Ofsted and its partner inspection service providers have undertaken the required employment checks for all staff who visit schools and colleges as part of an inspection. This includes all appropriate employment checks and an enhanced Criminal Records Bureau (CRB) disclosure.

Employment checks, including enhanced CRB checks, were undertaken as part of the engagement in employment process for all HMI and Additional Inspectors.

We further require that all staff are re-checked every three years, although we recognise that this is not a statutory requirement.

All HMI and Additional Inspectors carry official Ofsted photo identification badges which are provided to confirm to schools and other providers that they are subject to the safeguarding process as outlined above.

If you have any safeguarding questions, please first see the safeguarding FAQs, which include schools and colleges FAQs.

School inspections from September 2009

A school inspection is carried out under section 5 of the Education Act 2005.

An overview of the legislative basis for inspection and the underlying principles which guide inspectors is contained in The framework for school inspection.

Outline guidance and grade descriptors for all of the judgements which inspectors make are set out in The evaluation schedule for schools.

The way in which inspections are organised is explained in Conducting school inspections.
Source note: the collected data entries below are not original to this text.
(** X6. The two modes give the same result on every text, except when
    strict mode raises an invalid-row message. *)
Theorem modes_agree_unless_invalid_row self self' csv :
  strict self = true ->
  strict self' = false ->
  parse_credentials self csv = parse_credentials self' csv
  \/ exists k,
      parse_credentials self csv
      = inl (CredentialParserError (_INVALID_USERNAME k))
      \/ parse_credentials self csv
         = inl (CredentialParserError (_INVALID_SECRET k)).
Proof.
  intros St Sf. pose proof (parse_outcome self csv) as H.
  remember (parse_credentials self csv) as r eqn:R.
  destruct H as [B | h rows label B L M | h pre row post u a s L Hu Ha Hs P F
          | h pre row post u a s c L Hu Ha Hs P F C S | h rows u a s L Hu Ha Hs P].
  - left. symmetry. apply outcome_sound. now constructor.
  - left. symmetry. apply outcome_sound.
    now apply (outcome_header self' csv h rows label).
  - left. symmetry. apply outcome_sound.
    apply (outcome_short_row self' csv h pre row post u a s); auto.
    now apply (passes_lenient self).
  - right. exists (length pre + 1). unfold invalid_row_message.
    destruct (is_empty (fst (fst c))); auto.
  - left. symmetry. apply outcome_sound.
    apply (outcome_return self' csv h rows u a s); auto.
    now apply (passes_lenient self).
Qed.
(** Three mono frames saved as [a.wav] in an empty directory. *)
Lemma save_audio_frame_count_witness :
  exists key f,
    files (fs (fst (save_audio three_frames "a.wav" boot))) !! key = Some f
    /\ (forall k, k <> key ->
          files (fs (fst (save_audio three_frames "a.wav" boot))) !! k
          = files (fs boot) !! k)
    /\ (plain_name "a.wav" = true -> key = "recordings/a.wav")
    /\ length (wav_data f) = (4 * length three_frames)%nat
    /\ wav_nframes f = (2 * Z.of_nat (length three_frames))%Z.
Proof.
  apply (save_audio_frame_count three_frames "a.wav" "recordings/a.wav" boot
           (fst (save_audio three_frames "a.wav" boot))).
  - exact three_frames_mono.
  - exact save_three_frames.
Defined.

(** Three frames at 16000 Hz before a model that scores 0.7. *)
Lemma detect_returns_the_gunshot_score_witness :
  exists w' probs p,
    detect shot_model no_resample positions class_list three_frames 16000 boot
    = (w', Ok p)
    /\ select_columns shot_scores gunshot_classes = Ok probs
    /\ np_max (concat probs) = Ok p.
Proof.
  eapply (detect_returns_the_gunshot_score shot_model no_resample positions
            class_list three_frames 16000 boot boot _ shot_scores).
  - exact three_frames_processed.
  - reflexivity.
  - discriminate.
  - exact shot_scores_wide.
  - exact positions_in_range.
  - exact class_list_long.
Defined.

(** The class map of 521 rows. *)
Lemma built_wrapper_knows_its_classes_witness :
  (inr tt : exception + unit) = inr tt
  /\ (exists rows,
        (inr class_rows : exception + list (list string)) = inr rows
        /\ Forall2 (fun row n => row !! 2%nat = Some n) rows class_list)
  /\ (420 <= length class_list)%nat.
Proof.
  apply (built_wrapper_knows_its_classes (inr tt) (inr class_rows) boot
           (fst (PretrainedGunshotDetector_init (inr tt) (inr class_rows) boot))
           class_list).
  exact class_rows_load.
Defined.

(** A model that cannot be fetched. *)
Lemma failed_construction_is_logged_and_raised_witness :
  exists e out,
    Exc (OSError "no network") = Exc e
    /\ fst (PretrainedGunshotDetector_init (inl (OSError "no network"))
              (inr class_rows) boot)
       = logged (out ++ [Log ERROR ("Error initializing model: " +:+ str e)]) boot.
Proof.
  apply (failed_construction_is_logged_and_raised
           (inl (OSError "no network")) (inr class_rows) boot).
  reflexivity.
Defined.

(** A class map of one row. *)
Lemma short_class_map_is_refused_witness :
  exists w', PretrainedGunshotDetector_init (inr tt) (inr one_row) boot
             = (w', Raise (Exc (IndexError "list index out of range"))).
Proof.
  apply (short_class_map_is_refused one_row ["Speech"] boot).
  - reflexivity.
  - cbn. lia.
Defined.

(** The samples 0.5, -0.25 and 0.125. *)
Lemma processed_audio_is_normalised_witness :
  exists processed,
    process_audio no_resample three_frames 16000 boot = (boot, Ok processed)
    /\ length processed = length (np_values three_frames)
    /\ Forall unit_range processed.
Proof.
  apply (processed_audio_is_normalised no_resample three_frames boot).
  - exact three_frames_finite.
  - exact three_frames_have_samples.
Defined.

(** A driver that delivers nothing. *)
Lemma empty_window_skips_the_classifier_witness :
  iteration certain {| driver := mute; now := noon |} boot
  = (backoff (zero_size "minimum") (fst (record mute DURATION boot)), Ok tt).
Proof.
  apply (empty_window_skips_the_classifier certain
           {| driver := mute; now := noon |} boot
           (fst (record mute DURATION boot)) []).
  - exact record_mute_boot.
  - reflexivity.
Defined.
Self-evaluation plays an important part in inspections and all schools are provided with an interactive online self-evaluation form (SEF) - see the self-evaluation and the SEF page. The interactive site has examples of blank SEFs for download.

How do we inspect?

Inspection is a process of evidence gathering, particularly through lesson observation, in order to provide an evaluation of how well a school is performing. Inspections take place over two days, and dialogue with senior managers in the school plays a central part. The school’s self-evaluation provides the starting point for inspectors, and the views of pupils, parents and other stakeholders are taken into account. Inspections are conducted by an inspection team. The size of the team is determined by the number on roll. Inspections result in a written report indicating one of four grades: outstanding, good, satisfactory or inadequate.
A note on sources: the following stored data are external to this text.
Lemma setup_in_stage_order_witness :
  phase (CallIgnore (lit "a") None) <= phase (CallAddRecursive (lit "/work") None).
Proof.
  refine (proj1 (setup_in_stage_order demoImpl demoEnv (withIgnore "a" defaultFlags) []
                   [CallNew; CallIgnoreHiddenFiles false]
                   (CallIgnore (lit "a") None)
                   [GoStmt GReader]
                   (CallAddRecursive (lit "/work") None)
                   [PrintWatching 1; SignalNotify [Kill; Interrupt]; GoStmt GSignal;
                    GoStmt GStartup; CallStart 100000000] _)).
  reflexivity.
Defined.

(** ** The call of Start *)

Ltac not_in_segment Hin :=
  first
    [ solve [simpl in Hin; intuition discriminate]
    | solve [match goal with
             | Hs : CallSeg CallIgnore _ _ ?l |- _ =>
                 match type of Hin with In _ l => idtac end;
                 destruct (@CallSeg_In _ _ _ _ _ Hs Hin) as [[? Heq]|(? & ? & _ & [Heq|Heq])];
                 discriminate Heq
             end]
    | solve [match goal with
             | Hs : CallSeg (registerAction ?flags) _ _ ?l |- _ =>
                 match type of Hin with In _ l => idtac end;
                 destruct (@CallSeg_In _ _ _ _ _ Hs Hin) as [[? Heq]|(? & ? & _ & [Heq|Heq])];
                 try discriminate Heq;
                 destruct (registerAction_cases flags) as [[_ Hra]|[_ Hra]];
                 rewrite Hra in Heq; discriminate Heq
             end]
    | solve [match goal with
             | Hp : forallb isPrint ?l = true |- _ =>
                 match type of Hin with In _ l => idtac end;
                 pose proof (In_prints _ _ Hp Hin) as Hbad; discriminate Hbad
             end] ].

Ltac split_in Hin :=
  repeat (apply in_app_or in Hin; destruct Hin as [Hin|Hin]).



(** ** Panics *)

Lemma step_proc impl flags cap l s s' :
  step impl flags cap l s = Some s' ->
  proc s' = Running \/ proc s' = Exited \/ exists e, proc s' = Died (Fatal e).
Proof.
  intros Hstep. pose proof (step_running _ _ _ _ _ Hstep) as Hrun0.
  step_cases Hstep; try reader_fields; try startup_fields;
    try (inversion Hstep; subst s'); simpl; eauto;
    simpl in F; destruct F as (_ & _ & _ & _ & _ & _ & _ & _ & F);
    try (destruct F as [F|[e F]]); rewrite F; eauto.
Qed.

(** X5. The program panics in one situation only: before anything else
    is done, on a -cmd value that is not empty but all white space. No
    goroutine ever panics, and at that panic no watcher exists yet and
    nothing has been printed or logged. *)
Theorem panic_only_on_blank_cmd impl env flags args ls s :
  run impl env flags args ls = Some s ->
  proc s = Died Panic ->
  ls = [] /\ trace s = [] /\
  cmd flags <> [] /\ forallb IsSpace (cmd flags) = true.
Proof.
  intros Hrun Hp.
  assert (Hls : ls = []).
  { destruct ls as [|l ls] using rev_ind; [reflexivity|]. exfalso.
    unfold run in Hrun. apply exec_snoc in Hrun.
    destruct Hrun as (s1 & _ & Hstep).
    destruct (step_proc _ _ _ _ _ _ Hstep) as [H|[H|[e H]]]; congruence. }
  subst ls. split; [reflexivity|].
  unfold run in Hrun. simpl in Hrun. inversion Hrun. subst s. clear Hrun.
  destruct (boot_init impl env flags args) as (_ & _ & _ & _ & Htr & _).
  pose proof (runMain_trace impl env flags args) as H.
  assert (Hres : fst (runMain impl env flags args) = inl Panic).
  { unfold boot in Hp. destruct (runMain impl env flags args) as [[h|cap] st];
      simpl in *; congruence. }
  rewrite Hres in H. rewrite Htr.
  inversion H as [|files Hf Hne Hsplit Hh Hacts| | | |].
  split; [reflexivity|]. split; [exact Hne|].
  apply FieldsFunc_nil. exact Hsplit.
Qed.
(** The object literal [{ id, name, type }]: every optional field absent. *)
Definition newNode (i n : string) (t : NodeType) : NodeData :=
  mkNode i n t None None pin_undefined pin_undefined.

(** [const getId = (item: any) => (typeof item === 'object' ? item.id : item)] *)
Definition getId (item : LinkEnd) : string :=
  match item with
  | end_node n => id n
  | end_id s => s
  end.

#[local] Set Warnings "-register-all,-clear-no-such-hyp,-inexact-float".

(** ** The backend record ([app.go], [FileNode]), also the shape of the
    JSON objects the front end receives. *)

Inductive FileNode : Set := mkFileNode {
  Name : string;
  Path : string;
  Type_ : string;
  Size : Z;
  Children : list FileNode
}.

(** ** [getDescendants] ([handleCompress])

    The source function is recursive on the graph, not on a structure; the
    model counts the depth of the calls with [fuel] and returns [None] when
    the depth is exhausted. *)

Definition directChildren (parentId : string) (links : list LinkData) : list string :=
  map (λ link, getId (target link))
      (filter (λ link, getId (source link) = parentId) links).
When do inspections take place?

The frequency of school inspections depends on the outcome of schools’ previous inspections and an annual assessment of their subsequent performance. Schools that were satisfactory at their last inspection are inspected within three school years from the end of the school year in which that inspection took place. About 40% of these schools will receive a monitoring visit between inspections to check on progress. Schools judged inadequate at their last inspection will continue to receive regular monitoring visits and are reinspected after a specific period.
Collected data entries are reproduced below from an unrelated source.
(** The widget: the properties the code reads and writes. *)
Record QuickPick := mkQuickPick {
  title : option string;
  placeholder : option string;
  value : string;
  matchOnDescription : bool;
  matchOnDetail : bool;
  ignoreFocusOut : bool;
  items : list T;
  buttons : list QuickInputButton;
  selectedItems : list T;
  enabled : bool;
  busy : bool;
  visible : bool
}.

(** [vscode.window.createQuickPick()]. *)
Definition emptyQuickPick : QuickPick :=
  mkQuickPick None None "" false false false [] [] [] true false false.

Definition set_selectedItems (v : list T) (p : QuickPick) : QuickPick :=
  mkQuickPick (title p) (placeholder p) (value p) (matchOnDescription p)
    (matchOnDetail p) (ignoreFocusOut p) (items p) (buttons p) v
    (enabled p) (busy p) (visible p).
Definition set_items (v : list T) (p : QuickPick) : QuickPick :=
  mkQuickPick (title p) (placeholder p) (value p) (matchOnDescription p)
    (matchOnDetail p) (ignoreFocusOut p) v (buttons p) (selectedItems p)
    (enabled p) (busy p) (visible p).
Definition set_buttons (v : list QuickInputButton) (p : QuickPick) : QuickPick :=
  mkQuickPick (title p) (placeholder p) (value p) (matchOnDescription p)
    (matchOnDetail p) (ignoreFocusOut p) (items p) v (selectedItems p)
    (enabled p) (busy p) (visible p).
Definition set_visible (v : bool) (p : QuickPick) : QuickPick :=
  mkQuickPick (title p) (placeholder p) (value p) (matchOnDescription p)
    (matchOnDetail p) (ignoreFocusOut p) (items p) (buttons p) (selectedItems p)
    (enabled p) (busy p) v.
Definition set_enabled_busy (e b : bool) (p : QuickPick) : QuickPick :=
  mkQuickPick (title p) (placeholder p) (value p) (matchOnDescription p)
    (matchOnDetail p) (ignoreFocusOut p) (items p) (buttons p) (selectedItems p)
    e b (visible p).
Good or outstanding schools are inspected once within five school years from the end of the school year in which that inspection took place unless there are concerns about their performance, safeguarding or welfare arrangements. Good or outstanding schools not inspected three years after their last inspection will receive an assessment of their performance, called an interim assessment report. This assessment will draw on test and examination results and information about, for example, pupils' attendance. It will explain to the school and to parents why the school will not be inspected in that academic year.

How much notice do schools get of an inspection?

Schools receive between zero and two working days’ notice of a section 5 inspection, with most receiving between one and two days notice. HMCI may arrange for any school to be inspected without notice where there are particular reasons, such as those connected to pupils’ welfare, or where there are concerns about safeguarding or rapid decline in performance. Monitoring visits will be conducted without notice.

How are parents involved?

We ask schools to tell parents about the inspection and we ask schools to pass on an explanatory leaflet and letter to parents from us. The letter includes a confidential questionnaire asking for parents' and carers' views about the school, which they can return to the inspection team. It is available in English and different languages.

Parents can ask to speak to inspectors during the inspection, and our inspectors will do their best to meet with them.

How are pupils involved?

When a school is inspected, a sample of pupils completes a confidential questionnaire giving their views about the school. Inspectors talk to groups of pupils to find out their views about the school and what it provides for them.
Schools often conduct their own surveys to find out what pupils think. Inspectors will still see the results of this and discuss how the school has taken pupils’ views into account.

In boarding schools, residential special schools and children's homes that offer education pupils are asked to complete a further confidential questionnaire which gives the inspectors extra information about this aspect of the school's work.

Questionnaires are on the main documents for schools page.

Inspectors write a letter to pupils after the inspection to tell them the main findings and how the school can improve further.